**** DATA TO EXAMINE ****

(** The last session ends with the last row. *)
Lemma group_last l p : exists S s, group_sessions (l ++ [p]) = S ++ [s ++ [p]].
Proof.
  destruct l as [|q l _] using rev_ind; [by exists [], []|]. rewrite group_snoc.
  assert (forall l q, exists S s, group_sessions (l ++ [q]) = S ++ [s ++ [q]]) as IH.
  { clear. intros l. induction l as [|q l IH] using rev_ind; intros p; [by exists [], []|].
    rewrite group_snoc. destruct (IH q) as (S & s & ->). destruct (decide (breaks q p)) as [H|H].
    - rewrite push_row_break by done. by exists (S ++ [s ++ [q]]), [].
    - rewrite push_row_join by done. by exists S, (s ++ [q]). }
  destruct (IH l q) as (S & s & ->). destruct (decide (breaks q p)) as [H|H].
  - rewrite push_row_break by done. by exists (S ++ [s ++ [q]]), [].
  - rewrite push_row_join by done. by exists S, (s ++ [q]).
Qed.

Lemma group_not_nil l : l <> [] -> group_sessions l <> [].
Proof.
  destruct l as [|p l _] using rev_ind; [done|]. intros _. destruct (group_last l p) as (S & s & ->). by destruct S.
Qed.

(** Grouping does not look across a gap. *)
Lemma group_app l1 p h l2 : breaks p h ->
  group_sessions ((l1 ++ [p]) ++ h :: l2) = group_sessions (l1 ++ [p]) ++ group_sessions (h :: l2).
Proof.
  intros Hb. induction l2 as [|x l2 IH] using rev_ind.
  - rewrite (group_snoc (l1 ++ [p]) h). destruct (group_last l1 p) as (S & s & ->). by rewrite push_row_break.
  - rewrite app_comm_cons, app_assoc, (group_snoc (_ ++ h :: l2)), (group_snoc (h :: l2)), IH. apply push_row_app. by apply group_not_nil.
Qed.

Definition joined (s : list ChargeRow) : Prop := forall i p r, s !! i = Some p -> s !! S i = Some r -> ~ breaks p r.

Lemma group_joined s : s <> [] -> joined s -> group_sessions s = [s].
Proof.
  induction s as [|r s IH] using rev_ind; [done|]. intros _ Hj. destruct s as [|p s _] using rev_ind; [done|].
  rewrite group_snoc, IH.
  - apply (push_row_join [] s p r). apply (Hj (length s)).
    + rewrite lookup_app_l by (rewrite length_app; cbn; lia). by rewrite lookup_app_r, Nat.sub_diag by done.
    + rewrite lookup_app_r by (rewrite length_app; cbn; lia). rewrite length_app. cbn [length].
      by replace (S (length s) - (length s + 1))%nat with 0%nat by lia.
  - by destruct s.
  - intros i a b Ha Hb. apply (Hj i); by apply lookup_app_l_Some.
Qed.

(** The specification of a grouping. *)
Inductive sessions_of : list (list ChargeRow) -> Prop :=
| sessions_nil : sessions_of []
| sessions_one s : s <> [] -> joined s -> sessions_of [s]
| sessions_snoc S s p h t : sessions_of (S ++ [s ++ [p]]) -> joined (h :: t) -> breaks p h ->
    sessions_of ((S ++ [s ++ [p]]) ++ [h :: t]).

Lemma group_unique ss : sessions_of ss -> group_sessions (concat ss) = ss.
Proof.
  induction 1 as [|s Hs Hj|S s p h t H IH Hj Hb]; [done|cbn; rewrite app_nil_r; by apply group_joined|].
  rewrite concat_app. cbn [concat]. rewrite app_nil_r. revert IH. rewrite (concat_app S). cbn [concat]. rewrite app_nil_r, app_assoc.
  intros IH. rewrite group_app, IH by done. f_equal. by apply group_joined.
Qed.

Lemma joined_snoc s p r : joined (s ++ [p]) -> ~ breaks p r -> joined ((s ++ [p]) ++ [r]).
Proof.
  intros Hj Hn i a b Ha Hb. apply lookup_app_Some in Hb as [Hb|[Hl Hb]].
  - apply lookup_app_Some in Ha as [Ha|[Hla _]]; [by eapply Hj|]. apply lookup_lt_Some in Hb. lia.
  - apply list_lookup_singleton_Some in Hb as [Hi ->]. rewrite length_app in *. cbn [length] in *.
    assert (i = length s) as -> by lia. rewrite lookup_app_l in Ha by (rewrite length_app; cbn; lia).
    rewrite lookup_app_r, Nat.sub_diag in Ha by done. by injection Ha as <-.
Qed.

Lemma sessions_last S s : sessions_of (S ++ [s]) -> joined s.
Proof.
  intros H. inversion H as [E|s' Hs Hj E|S' s' p h t Hs Hj Hb E]; [by destruct S| |].
  - destruct S as [|? [|]]; by simplify_eq/=.
  - apply app_inj_tail in E as [_ <-]. done.
Qed.

(** The last session may grow while its rows stay joined. *)
Lemma sessions_grow S s p r : sessions_of (S ++ [s ++ [p]]) -> ~ breaks p r -> sessions_of (S ++ [(s ++ [p]) ++ [r]]).
Proof.
  intros H Hn. pose proof (joined_snoc _ _ _ (sessions_last _ _ H) Hn) as Hj.
  inversion H as [E|s' Hs Hj' E|S' s' q h t Hs Hj' Hb E]; [by destruct S| |].
  - destruct S as [|? [|]]; simplify_eq/=. constructor; [by destruct s|done].
  - apply app_inj_tail in E as [<- Et]. destruct s as [|h' s'']; cbn in Et; injection Et as -> Et.
    + apply (sessions_snoc S' s' q p [r]); done.
    + apply (sessions_snoc S' s' q h' ((s'' ++ [p]) ++ [r])); done.
Qed.

Lemma group_sessions_of l : sessions_of (group_sessions l).
Proof.
  induction l as [|r l IH] using rev_ind; [constructor|]. rewrite group_snoc.
  destruct l as [|p l _] using rev_ind; [constructor; [done|]; by intros [|i] a b Ha Hb|].
  destruct (group_last l p) as (S & s & E). rewrite E in *. destruct (decide (breaks p r)) as [Hb|Hb].
  - rewrite push_row_break by done. constructor; [done| |done]. by intros [|i] a b Ha Hc.
  - rewrite push_row_join by done. by apply sessions_grow.
Qed.

Lemma concat_group l : concat (group_sessions l) = l.
Proof.
  induction l as [|r l IH] using rev_ind; [done|]. rewrite group_snoc.
  destruct l as [|p l _] using rev_ind; [done|]. destruct (group_last l p) as (S & s & E). rewrite E in *.
  rewrite <- IH. destruct (decide (breaks p r)).
  - rewrite push_row_break, (concat_app (S ++ _)) by done. done.
  - rewrite push_row_join, !concat_app by done. cbn. by rewrite !app_nil_r, !app_assoc.
Qed.

(** ** The rows of a window *)

(** Every row is stored under its timestamp, which is in range. *)
Definition rows_ok (table : gmap Z ChargeRow) : Prop := forall k r, table !! k = Some r -> ts r = k /\ 0 <= k <= 2 ^ 53.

****

TASK TO COMPLETE. Keep only the lines from the one containing "induction l as [|r l IH] using rev_ind; [done|]." to the end of the entries, and repeat them exactly.

ANSWER FOR THIS EXERCISE.
  induction l as [|r l IH] using rev_ind; [done|]. rewrite group_snoc.
  destruct l as [|p l _] using rev_ind; [done|]. destruct (group_last l p) as (S & s & E). rewrite E in *.
  rewrite <- IH. destruct (decide (breaks p r)).
  - rewrite push_row_break, (concat_app (S ++ _)) by done. done.
  - rewrite push_row_join, !concat_app by done. cbn. by rewrite !app_nil_r, !app_assoc.
Qed.

(** ** The rows of a window *)

(** Every row is stored under its timestamp, which is in range. *)
Definition rows_ok (table : gmap Z ChargeRow) : Prop := forall k r, table !! k = Some r -> ts r = k /\ 0 <= k <= 2 ^ 53.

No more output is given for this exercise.